Ankh-Morpork pigeons were quite bright, for pigeons. Stupidity had a limited life in this city. This one would soon find Mr Gryle’s rooftop lodgings, but it annoyed Igor that he never got his pigeons back.

Old envelopes rose up in drifts as Moist strode angrily, and sometimes waded angrily, through the abandoned rooms of the Post Office. He was in the mood to kick holes in walls. He was trapped. Trapped. He’d done his best, hadn’t he? Perhaps there really was a curse on this place. Groat would be a good name for it—

He pushed open a door and found himself in the big coachyard round which the Post Office was bent like the letter U. It was still in use. When the postal service had collapsed the coach part had survived, Groat had said. It was useful and established and, besides, it owned scores of horses. You couldn’t squash horses under the floor or bag them up in the attic. They had to be fed. More or less seamlessly, the coachmen had taken it over and run it as a passenger service.

Moist watched a laden coach roll out of the yard, and then movement up above caught his eye.

He had got used to the clacks towers now. Sometimes it seemed as though every roof sprouted one. Most were the new shutter boxes installed by the Grand Trunk Company, but old-fashioned arm semaphores and even signal flags were still well in evidence. Those, though, only worked slowly and by line-of-sight, and there was precious little space for that in the thrusting forest of towers. If you wanted more than the basic service, you went to one of the little clacks companies, and rented a small shutter tower with resident gargoyle to spot incoming messages and access to the bounce towers and, if you were really rich, a trained operator as well. And you paid . Moist had no grasp of or interest in technology, but as he understood it the price was something like an arm or a leg or both.

But these observations orbited his brain, as it were, like planetary thoughts around one central, solar thought: why the hell have we got a tower?

It was definitely on the roof. He could see it and he could hear the distant rattle of the shutters. And he was sure he’d seen a head, before it ducked out of sight.

Why have we got a tower up there, and who is using it?

He ran back inside.

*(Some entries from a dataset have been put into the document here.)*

(* ===== verification/SubjectKind.v ===== *)
(** Subject kinds and the veto (src/internal/auth/subject_kind.go), the
    role-binding key (binding_key.go), the claims a mint reserves
    (exchange.go), subject revocation over a context (subject_revocation.go)
    and the authorization checker (authorization.go). *)
From S2P Require Import Prelude GoStr Store Deps Claims Clients Roles Signer ApiToken.
From Stdlib Require Import Ascii.

#[local] Open Scope string_scope.

(** * Sites *)

Definition SiteOIDCLogin : string := "oidc login".
Definition SiteAuthCode : string := "auth-code redeem".
Definition SiteRefresh : string := "refresh".
Definition SiteSessionGrantRefresh : string := "session-grant refresh".
Definition SiteClientCredentials : string := "client_credentials".
Definition SiteTokenExchange : string := "token exchange".
Definition SiteHostPAT : string := "host pat".
Definition SiteProxyPAT : string := "proxy pat".
Definition SiteWhoami : string := "whoami".
Definition SiteHostJWT : string := "host jwt".
Definition SiteAPITokenVerify : string := "apitokens verify".
Definition SiteAPITokenMint : string := "apitokens mint".
Definition SiteTransferRedeem : string := "transfer redeem".

Record siteSpec := mkSite { site_name : string; resolvesRoles : bool; perRequest : bool }.

Definition allSites : list siteSpec :=
  [mkSite SiteLocalLogin true false; mkSite SiteOIDCLogin true false;
   mkSite SiteAuthCode true false; mkSite SiteRefresh true false;
   mkSite SiteSessionGrantRefresh true true; mkSite SiteClientCredentials true false;
   mkSite SiteTokenExchange true false; mkSite SiteHostPAT true true;
   mkSite SiteProxyPAT true true; mkSite SiteWhoami true true;
   mkSite SiteHostJWT false true; mkSite SiteAPITokenVerify false true;
   mkSite SiteAPITokenMint false false; mkSite SiteTransferRedeem false true].

Definition siteLogLevels : gmap string nat :=
  foldl (fun levels s => <[site_name s := if perRequest s then 3%nat else 2%nat]> levels) ∅ allSites.

Definition bindingLogLevel (site : string) : nat := default 2%nat (siteLogLevels !! site).

(** * The binding key *)

Definition emailVerifiedTruthy (cs : claims) : bool :=
  match cs !! "email_verified" with
  | Some (VBool ev) => ev
  | Some (VStr ev) => EqualFold ev "true"
  | _ => false
  end.

Definition resolveBindingKey (cs : claims) (sub roleBindingClaim : string)
    (requireEmailVerified : bool) : string :=
  if (String.eqb roleBindingClaim "" || String.eqb roleBindingClaim "sub")%bool then sub else
  match cs !! roleBindingClaim with
  | Some (VStr v) =>
      if String.eqb v "" then sub
      else if (String.eqb roleBindingClaim "email" && requireEmailVerified &&
               negb (emailVerifiedTruthy cs))%bool then sub
      else v
  | _ => sub
  end.

(** * Reserved claims *)

Definition reservedMintClaims : list string :=
  (["scope"; "scp"; "sub"; "grant_type"; "idp"; "iat"; "exp"; "jti"; "iss"; "aud"; "nbf"; "act"] ++
   mintDecidedClaims)%list.

Definition unreserved (cs : claims) : claims := filter (fun x => x.1 ∉ reservedMintClaims) cs.

(** Skips the reserved claims, and never overwrites. *)
Definition mergeBackendClaims (signingContext backend : claims) : claims :=
  signingContext ∪ unreserved backend.

Definition idpClaimSnapshot (signingContext : claims) : claims := unreserved signingContext.

(** The string elements of a [[]any]; the others are skipped. *)
Definition strings_of (l : list value) : list string :=
  omap (fun v => match v with VStr s => Some s | _ => None end) l.

(** [idpValue] is [None] when the claim is absent; [internal] as a claim value. *)
Definition mergeIDPList (idpValue : option value) (internal : list string) : value :=
  match idpValue with
  | Some (VStrs v) => VStrs (v ++ internal)
  | Some (VList v) => VStrs (strings_of v ++ internal)
  | Some (VStr v) => VStrs (v :: internal)
  | _ => VStrs internal
  end%list.

(** * The exchanger's identity rules *)

Inductive veto_error :=
| ErrKindRefused_notConfigured
| ErrKindRefused_issuedBeforeCutoff
| ErrKindRefused_userNamesClient
| ErrKindRefused_noVetoRule.

Section Kinds.
Context `{!SubjectKinds} `{!Regexp} `{!JwtClaims}.

(** What an [Exchanger] holds for identity decisions. [ex_backend] is
    [ResolveSubjectClaims]: the lookups' claims of a subject, cached. *)
Record Exchanger := mkExchanger {
  ex_Clients : gmap string AuthClient;
  ex_clientRegistry : registry;
  ex_RoleBindingClaim : string;
  ex_RequireEmailVerified : bool;
  ex_sp : scopeProvider;
  ex_backend : string -> claims;
}.

Implicit Types e : Exchanger.

Definition NamesClient e (key : string) : bool :=
  if String.eqb key "" then false
  else if found (ex_clientRegistry e !! key) then true
  else HasPrefix key ClientIDPrefix.

Definition SubjectKindOf e (sub : string) : string :=
  if NamesClient e sub then SubjectKindClient else SubjectKindUser.

Definition kindOrLegacy e (recorded sub : string) : string :=
  if negb (String.eqb recorded "") then recorded else SubjectKindOf e sub.

Definition ContextSubjectKind e (ac : AuthContext) : string :=
  let kind := str_claim ac ClaimSubjectKind in
  if (String.eqb kind "" && found (ClientCredentialsSubject ac))%bool then SubjectKindClient
  else kindOrLegacy e kind (str_claim ac "sub").

Definition patSubjectKind e (data : TokenData) : string :=
  kindOrLegacy e (SubjectKind data) (Subject data).

Definition IsConfiguredClient e (id : string) : bool := found (ex_Clients e !! id).

Definition clientRemovedAt e (id : string) : Z :=
  match ex_clientRegistry e !! id with Some r => RemovedAt r | None => 0 end.

(** * The veto *)

Definition vetoClient e (sub : string) (iat : Z) : result veto_error unit :=
  if negb (IsConfiguredClient e sub) then Err ErrKindRefused_notConfigured
  else let removedAt := clientRemovedAt e sub in
       if ((0 <? removedAt) && (iat <=? removedAt))%Z%bool
       then Err ErrKindRefused_issuedBeforeCutoff else Ok ().

Definition vetoUser e (sub : string) (_ : Z) : result veto_error unit :=
  if NamesClient e sub then Err ErrKindRefused_userNamesClient else Ok ().

(** [vetoRules] and its fallthrough. *)
Definition vetoSubjectKind e (sub kind : string) (iat : Z) : result veto_error unit :=
  if String.eqb kind SubjectKindClient then vetoClient e sub iat
  else if String.eqb kind SubjectKindUser then vetoUser e sub iat
  else if Known kind then Err ErrKindRefused_noVetoRule
  else Ok ().

(** Logging aside, [VetoCredential] is [vetoSubjectKind]. *)
Definition VetoCredential e (sub kind : string) (iat : Z) (site : string) : result veto_error unit :=
  vetoSubjectKind e sub kind iat.

Definition VetoPAT e (data : TokenData) (site : string) : result veto_error unit :=
  VetoCredential e (Subject data) (patSubjectKind e data) (IssuedAt data) site.

Definition issuedAtOf (ac : AuthContext) : Z :=
  match jwtGetIssuedAt ac with Ok (Some iat) => iat | _ => 0 end.

(** * Binding subjects *)

Definition clientBindingSubject (id : string) : BindingSubject :=
  mkSubject id SubjectKindClient SiteClientCredentials.

(** The first key that names a client. *)
Fixpoint refuseClientNamedIdentity e (keys : list string) : result string unit :=
  match keys with
  | [] => Ok ()
  | key :: keys => if NamesClient e key then Err key else refuseClientNamedIdentity e keys
  end.

Definition userBindingSubject e (cs : claims) (sub site : string)
    : BindingSubject * result string unit :=
  let bindingKey := resolveBindingKey cs sub (ex_RoleBindingClaim e) (ex_RequireEmailVerified e) in
  (mkSubject bindingKey SubjectKindUser site, refuseClientNamedIdentity e [sub; bindingKey]).

(** * PATs *)

Definition PATAuthContext (logEnabled : bool) e (data : TokenData) (site : string)
    : result veto_error AuthContext :=
  let kind := patSubjectKind e data in
  match VetoCredential e (Subject data) kind (IssuedAt data) site with
  | Err err => Err err
  | Ok _ =>
      let '(roles, ents) :=
        resolveBindings logEnabled (ex_sp e) (mkSubject (Subject data) kind site) in
      let ac :=
        <[ClaimSubjectKind := VStr kind]> $ <[ClaimIssuedAt := VNum (IssuedAt data)]> $
        <["scp" := VStr (Scope_ data)]> $ <["entitlements" := VStrs ents]> $
        <["roles" := VStrs roles]> $ <["sub" := VStr (Subject data)]> ∅ in
      Ok (mergeBackendClaims ac (ex_backend e (Subject data)))
  end.

(** [tokenManager] is nil, or a host's manager; a context without a subject
    is cut off by nothing. *)
Definition CredentialPredatesRevocation {St} `{CacheOps St} `{Paseto} `{!Sha256}
    (up : nat -> bool) (now : Z) (tokenManager : option (TokenManager St)) (ac : AuthContext)
    : result api_error bool :=
  match tokenManager with
  | None => Ok false
  | Some tm =>
      let sub := match jwtGetSubject ac with Ok s => s | Err _ => "" end in
      if String.eqb sub "" then Ok false else
      let issuedAt := match jwtGetIssuedAt ac with
        | Ok (Some iat) => of_unix iat
        | _ => -62135596800 * second (* time.Time{} *)
        end in
      SubjectRevokedSince up now sub issuedAt tm
  end.
End Kinds.

(** * The authorization checker *)

(** github.com/kdex-tech/entitlements: an entitlement set by scheme, its
    parsed form, requirements, and the two checks. *)
Class Entitlements := {
  ParsedEntitlements : Type;
  ParsedRequirements : Type;
  ParseEntitlements : gmap string (list string) -> ParsedEntitlements;
  ParseRequirements : list (gmap string (list string)) -> ParsedRequirements;
  VerifyParsedEntitlements : ParsedEntitlements -> ParsedRequirements -> bool;
  VerifyResource : string -> string -> ParsedEntitlements -> ParsedRequirements -> list string ->
    result unit bool;
}.

Section Authorization.
Context `{!Entitlements}.

Definition AuthMethodOIDC : string := "oidc".
Definition AuthMethodOAuth2 : string := "oauth2".
Definition AuthMethodLocal : string := "local".

(** The buckets [GetParsedEntitlements] fills; [scopeBuckets] is off. *)
Definition user_entitlements (scopeBuckets : bool) (ac : AuthContext) : gmap string (list string) :=
  let contextEntitlements := strings_or_nil (GetEntitlements ac) in
  let u : gmap string (list string) :=
    match contextEntitlements with
    | [] => ∅
    | _ :: _ =>
        let u := <["bearer" := contextEntitlements]> ∅ in
        if IsPATBridge ac then <["oauth2" := contextEntitlements]> u else u
    end in
  let contextScopes := strings_or_nil (GetScopes ac) in
  match contextScopes with
  | [] => u
  | _ :: _ =>
      if negb scopeBuckets then u else
      match GetAuthMethod ac with
      | Ok m =>
          if String.eqb m AuthMethodOIDC then <["oidc" := contextScopes]> u
          else if String.eqb m AuthMethodOAuth2
          then <["oauth2" := (default [] (u !! "oauth2") ++ contextScopes)%list]> u
          else u
      | Err _ => u
      end
  end.

Definition GetParsedEntitlements (scopeBuckets : bool) (ac : AuthContext) : ParsedEntitlements :=
  ParseEntitlements (user_entitlements scopeBuckets ac).

Definition identityHasColon (resource resourceName : string) (verbs : list string) : bool :=
  if (Contains resource ":" || Contains resourceName ":")%bool then true
  else match verbs with [] => false | v :: _ => Contains v ":" end.

Definition VerifyResourceParsedEntitlements (resource resourceName : string)
    (ents : ParsedEntitlements) (reqs : ParsedRequirements) (verbs : list string)
    : result unit bool :=
  if identityHasColon resource resourceName verbs then Ok false
  else VerifyResource resource resourceName ents reqs verbs.

Definition CheckAccess (scopeBuckets : bool) (ac : AuthContext) (resource resourceName : string)
    (kdexreqs : list (gmap string (list string))) (verbs : list string) : result unit bool :=
  if (String.eqb resource "" || String.eqb resourceName "")%bool then Err () else
  VerifyResourceParsedEntitlements resource resourceName
    (GetParsedEntitlements scopeBuckets ac) (ParseRequirements kdexreqs) verbs.

Definition HoldsScope (scopeBuckets : bool) (ac : AuthContext) (scope : string) : bool :=
  VerifyParsedEntitlements (GetParsedEntitlements scopeBuckets ac)
    (ParseRequirements [ {[ "bearer" := [scope] ]} ]).
End Authorization.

He’d never spotted a staircase to the roof, but then, who knew what was hidden behind some pile of letters at the end of some blocked corridor…

He squeezed his way along yet another passage lined with mail sacks, and came out into a space where big, bolted double doors led back to the yard. There were stairs there, leading upwards. Little safety lamps bled little pools of light into the blackness above. That was the Post Office for you, Moist thought - the Regulations said the stairs must be lit and lit they were, decades after anyone ever used them except for Stanley, the lamplighter.

There was an old freight elevator here, too, one of those dangerous ones that worked by pumping water in and out of a big rainwater tank on the roof, but he couldn’t work out how to make it go and wouldn’t have trusted it if he could. Groat had said it was broken.

At the foot of the stairs, scuffed but still recognizable, was a chalk outline. The arms and legs were not in comfortable positions.

Moist swallowed, but gripped the banister.

He climbed.

There was a door on the first floor. It opened easily. It burst open at the mere touch of the handle, spilling pent-up mail out into the stairwell like some leaping monster. Moist swayed and whimpered as the letters slithered past him, shoal after shoal, and cascaded down the stairs.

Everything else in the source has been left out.